▶ **PROBLEM DETAILS**
Where the string "lift" occurs in the material below, report the whole line.

▶ **GIVEN INFORMATION**
↓

(* ===== verification/TableLock.v ===== *)
(** * Table locks ([tablelockserver.cpp], [TableLockInfo] of [brmtypes.cpp])

    The controller grants locks on tables, per set of DBRoots, keeps them in a
    file, and rolls a change back when the file cannot be written. *)

From S2P Require Import Prelude BinFile StdMap Session.

(** ** [TableLockInfo] *)

(** [LockState] *)
Definition LOADING : Z := 0.
Definition CLEANUP : Z := 1.

Record TableLockInfo := mkTLI {
  tli_id : Z;
  tableOID : Z;
  ownerName : list Z;
  ownerPID : Z;
  ownerSessionID : Z;
  ownerTxnID : Z;
  tli_state : Z;
  creationTime : Z;
  dbrootList : list Z;
}.

#[global] Instance TableLockInfo_eq_dec : EqDecision TableLockInfo.
Proof. solve_decision. Defined.

(** [TableLockInfo::overlaps] *)
Definition overlaps (self t : TableLockInfo) (sDbrootList : gset Z) : bool :=
  if negb (tableOID self =? tableOID t) then false
  else existsb (fun d => bool_decide (d ∈ sDbrootList)) (dbrootList self).

(** [TableLockInfo::serialize(ostream &)] *)
Definition tli_serialize (t : TableLockInfo) : list Z :=
  let nameLen := u16 (zlength (ownerName t)) in
  let dbrootListSize := u16 (zlength (dbrootList t)) in
  le_bytes 8 (tli_id t) ++ le_bytes 4 (tableOID t) ++ le_bytes 4 (ownerPID t) ++
  le_bytes 4 (tli_state t) ++ le_bytes 4 (ownerSessionID t) ++ le_bytes 4 (ownerTxnID t) ++
  le_bytes 8 (creationTime t) ++ le_bytes 2 nameLen ++ take (Z.to_nat nameLen) (ownerName t) ++
  le_bytes 2 dbrootListSize ++ (take (Z.to_nat dbrootListSize) (dbrootList t) ≫= le_bytes 4).

(** [i.read(p, n)] on a stream that throws when it fails. *)
Definition read_throw (n : nat) (f : list Z) : outcome (list Z * list Z) :=
  match read n f with Some r => Ret r | None => Exn IosFailure end.

(** [for (j = 0; j < dbrootListSize; j++) i.read(&dbrootList[j], 4)] *)
Fixpoint read_words (n : nat) (f : list Z) : outcome (list Z * list Z) :=
  match n with
  | O => Ret ([], f)
  | S n' =>
      '(w, f1) ← read_throw 4 f;
      '(ws, f2) ← read_words n' f1;
      Ret (get_u w :: ws, f2)
  end.

(** [TableLockInfo::deserialize(istream &)]: the record and the rest of the file. *)
Definition tli_deserialize (f : list Z) : outcome (TableLockInfo * list Z) :=
  '(b1, f) ← read_throw 8 f;
  '(b2, f) ← read_throw 4 f;
  '(b3, f) ← read_throw 4 f;
  '(b4, f) ← read_throw 4 f;
  '(b5, f) ← read_throw 4 f;
  '(b6, f) ← read_throw 4 f;
  '(b7, f) ← read_throw 8 f;
  '(b8, f) ← read_throw 2 f;
  '(name, f) ← read_throw (Z.to_nat (get_u b8)) f;
  '(b9, f) ← read_throw 2 f;
  '(roots, f) ← read_words (Z.to_nat (get_u b9)) f;
  Ret (mkTLI (get_u b1) (get_u b2) name (get_u b3) (get_s b5) (get_s b6) (get_u b4) (get_s b7) roots, f).

(** ** The server *)

Record TableLockServer := mkTLS {
  tl_locks : list (Z * TableLockInfo);
  tl_file : option (list Z);
  tl_sms : SessionManagerServer;
}.

Definition set_locks (l : list (Z * TableLockInfo)) (s : TableLockServer) : TableLockServer :=
  mkTLS l (tl_file s) (tl_sms s).
Definition set_tl_file (f : option (list Z)) (s : TableLockServer) : TableLockServer :=
  mkTLS (tl_locks s) f (tl_sms s).

(** The file of a lock table. *)
Definition tl_bytes (l : list (Z * TableLockInfo)) : list Z :=
  le_bytes 4 (u32 (zlength l)) ++ (l ≫= fun kt => tli_serialize kt.2).

(** [TableLockServer::save]: the stream is tested before each lock is written and
    not after the last, so a failure of the last write goes unnoticed; on HDFS the
    test is of the pointer to the file, and no failed write is noticed. *)
Definition tl_save (w : io) : M TableLockServer unit := fun s =>
  let tested (r : outcome unit) := if useHdfs (tl_sms s) then Ret tt else r in
  match w with
  | IoOk => (Ret tt, set_tl_file (Some (tl_bytes (tl_locks s))) s)
  | IoOpenFails => (Exn RuntimeError, s)
  | IoFirstWriteFails =>
      (tested (match tl_locks s with [] => Ret tt | _ => Exn RuntimeError end), set_tl_file (Some []) s)
  | IoSecondWriteFails =>
      (tested (match tl_locks s with [] | [_] => Ret tt | _ => Exn RuntimeError end),
       set_tl_file (Some (le_bytes 4 (u32 (zlength (tl_locks s))))) s)
  end.

(** [try { save(); } catch (...) { undo; throw; }] *)
Definition save_or (w : io) (undo : TableLockServer → TableLockServer) : M TableLockServer unit := fun s =>
  match tl_save w s with
  | (Ret tt, s') => (Ret tt, s')
  | (Exn e, s') => (Exn e, undo s')
  end.

(** [sms->getUnique64()], again when it is 0, which is an error code. *)
Definition fresh_id : M TableLockServer Z :=
  let get := zoom tl_sms (fun m s => mkTLS (tl_locks s) (tl_file s) m) getUnique64 in
  id ← get;
  if id =? 0 then get else mret id.

Definition with_id (id : Z) (t : TableLockInfo) : TableLockInfo :=
  mkTLI id (tableOID t) (ownerName t) (ownerPID t) (ownerSessionID t) (ownerTxnID t) (tli_state t)
    (creationTime t) (dbrootList t).
Definition with_owner (name : list Z) (pid session txn : Z) (t : TableLockInfo) : TableLockInfo :=
  mkTLI (tli_id t) (tableOID t) name pid session txn (tli_state t) (creationTime t) (dbrootList t).
Definition with_state (st : Z) (t : TableLockInfo) : TableLockInfo :=
  mkTLI (tli_id t) (tableOID t) (ownerName t) (ownerPID t) (ownerSessionID t) (ownerTxnID t) st
    (creationTime t) (dbrootList t).

(** The loop of [TableLockServer::load]. *)
Fixpoint load_locks (n : nat) (f : list Z) : M TableLockServer unit :=
  match n with
  | O => mret tt
  | S n' =>
      '(t, f') ← lift (tli_deserialize f);
      id ← fresh_id;
      modify (fun s => set_locks (smap_set id (with_id id t) (tl_locks s)) s) ≫= fun _ =>
      load_locks n' f'
  end.

(** [TableLockServer::load] from a local file. *)
Definition tl_load : M TableLockServer unit :=
  s ← gets id;
  match tl_file s with
  | None => mret tt
  | Some f =>
      '(b, f') ← lift (read_throw 4 f);
      load_locks (Z.to_nat (get_u b)) f'
  end.

(** [TableLockServer::TableLockServer] *)
Definition newTableLockServer (f : option (list Z)) (sm : SessionManagerServer)
    : outcome unit * TableLockServer := tl_load (mkTLS [] f sm).

(** The lock in the way of [tli], the first in the order of the map. *)
Definition conflict (tli : TableLockInfo) (l : list (Z * TableLockInfo)) : option TableLockInfo :=
  snd <$> List.find (fun kt => overlaps kt.2 tli (list_to_set (dbrootList tli))) l.

(** [TableLockServer::lock]: the id, 0 for a refusal, and the caller's record,
    which tells who holds the lock in the way. *)
Definition tl_lock (w : io) (tli : TableLockInfo) : M TableLockServer (Z * TableLockInfo) :=
  s ← gets id;
  match conflict tli (tl_locks s) with
  | Some t =>
      mret (0, with_owner (ownerName t) (ownerPID t) (ownerSessionID t) (ownerTxnID t) tli)
  | None =>
      id ← fresh_id;
      modify (fun s => set_locks (smap_set id (with_id id tli) (tl_locks s)) s) ≫= fun _ =>
      save_or w (fun s => set_locks (smap_erase id (tl_locks s)) s) ≫= fun _ =>
      mret (id, with_id id tli)
  end.

(** [TableLockServer::unlock] *)
Definition tl_unlock (w : io) (id : Z) : M TableLockServer bool :=
  s ← gets Datatypes.id;
  match smap_find id (tl_locks s) with
  | Some tli =>
      modify (fun s => set_locks (smap_erase id (tl_locks s)) s) ≫= fun _ =>
      save_or w (fun s => set_locks (smap_set (tli_id tli) tli (tl_locks s)) s) ≫= fun _ =>
      mret true
  | None => mret false
  end.

(** The change of one lock in place, with its undoing. *)
Definition change_lock (w : io) (id : Z) (f undo : TableLockInfo → TableLockInfo)
    : M TableLockServer bool :=
  s ← gets Datatypes.id;
  match smap_find id (tl_locks s) with
  | None => mret false
  | Some t =>
      modify (fun s => set_locks (smap_set id (f t) (tl_locks s)) s) ≫= fun _ =>
      save_or w (fun s => set_locks (smap_set id (undo (f t)) (tl_locks s)) s) ≫= fun _ =>
      mret true
  end.

(** [TableLockServer::changeState] *)
Definition changeState (w : io) (id state : Z) : M TableLockServer bool :=
  s ← gets Datatypes.id;
  let old := default 0 (tli_state <$> smap_find id (tl_locks s)) in
  change_lock w id (with_state state) (with_state old).

(** [TableLockServer::changeOwner] *)
Definition changeOwner (w : io) (id : Z) (name : list Z) (pid session txnID : Z) : M TableLockServer bool :=
  s ← gets Datatypes.id;
  match smap_find id (tl_locks s) with
  | None => mret false
  | Some t =>
      change_lock w id (with_owner name pid session txnID)
        (with_owner (ownerName t) (ownerPID t) (ownerSessionID t) (ownerTxnID t))
  end.

(** [TableLockServer::getAllLocks], [getLockInfo] *)
Definition getAllLocks (s : TableLockServer) : list TableLockInfo := snd <$> tl_locks s.
Definition getLockInfo (id : Z) (s : TableLockServer) : option TableLockInfo := smap_find id (tl_locks s).

(** [TableLockServer::releaseAllLocks] *)
Definition releaseAllLocks (w : io) : M TableLockServer unit :=
  s ← gets id;
  modify (set_locks []) ≫= fun _ =>
  save_or w (set_locks (tl_locks s)).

↑

▶ **SOLUTION BELOW**
      '(t, f') ← lift (tli_deserialize f);
      '(b, f') ← lift (read_throw 4 f);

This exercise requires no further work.